** Opening INPUT RECORDS block **

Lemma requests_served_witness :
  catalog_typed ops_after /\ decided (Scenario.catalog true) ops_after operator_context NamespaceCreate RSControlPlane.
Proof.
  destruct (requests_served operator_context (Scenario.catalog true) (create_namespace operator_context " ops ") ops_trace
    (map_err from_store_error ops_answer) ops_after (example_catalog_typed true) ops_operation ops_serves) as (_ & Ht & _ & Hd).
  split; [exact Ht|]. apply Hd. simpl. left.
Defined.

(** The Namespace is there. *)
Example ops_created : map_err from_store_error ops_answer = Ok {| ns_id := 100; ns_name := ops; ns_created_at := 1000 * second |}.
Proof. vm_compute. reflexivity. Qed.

** Closing INPUT RECORDS block **

ASSIGNMENT:
Nothing but the lines from the one that contains "catalog_typed ops_after /\" through the end of the data above should appear, each reproduced exactly.

ANSWER SPACE:
  catalog_typed ops_after /\ decided (Scenario.catalog true) ops_after operator_context NamespaceCreate RSControlPlane.
Proof.
  destruct (requests_served operator_context (Scenario.catalog true) (create_namespace operator_context " ops ") ops_trace
    (map_err from_store_error ops_answer) ops_after (example_catalog_typed true) ops_operation ops_serves) as (_ & Ht & _ & Hd).
  split; [exact Ht|]. apply Hd. simpl. left.
Defined.

(** The Namespace is there. *)
Example ops_created : map_err from_store_error ops_answer = Ok {| ns_id := 100; ns_name := ops; ns_created_at := 1000 * second |}.
Proof. vm_compute. reflexivity. Qed.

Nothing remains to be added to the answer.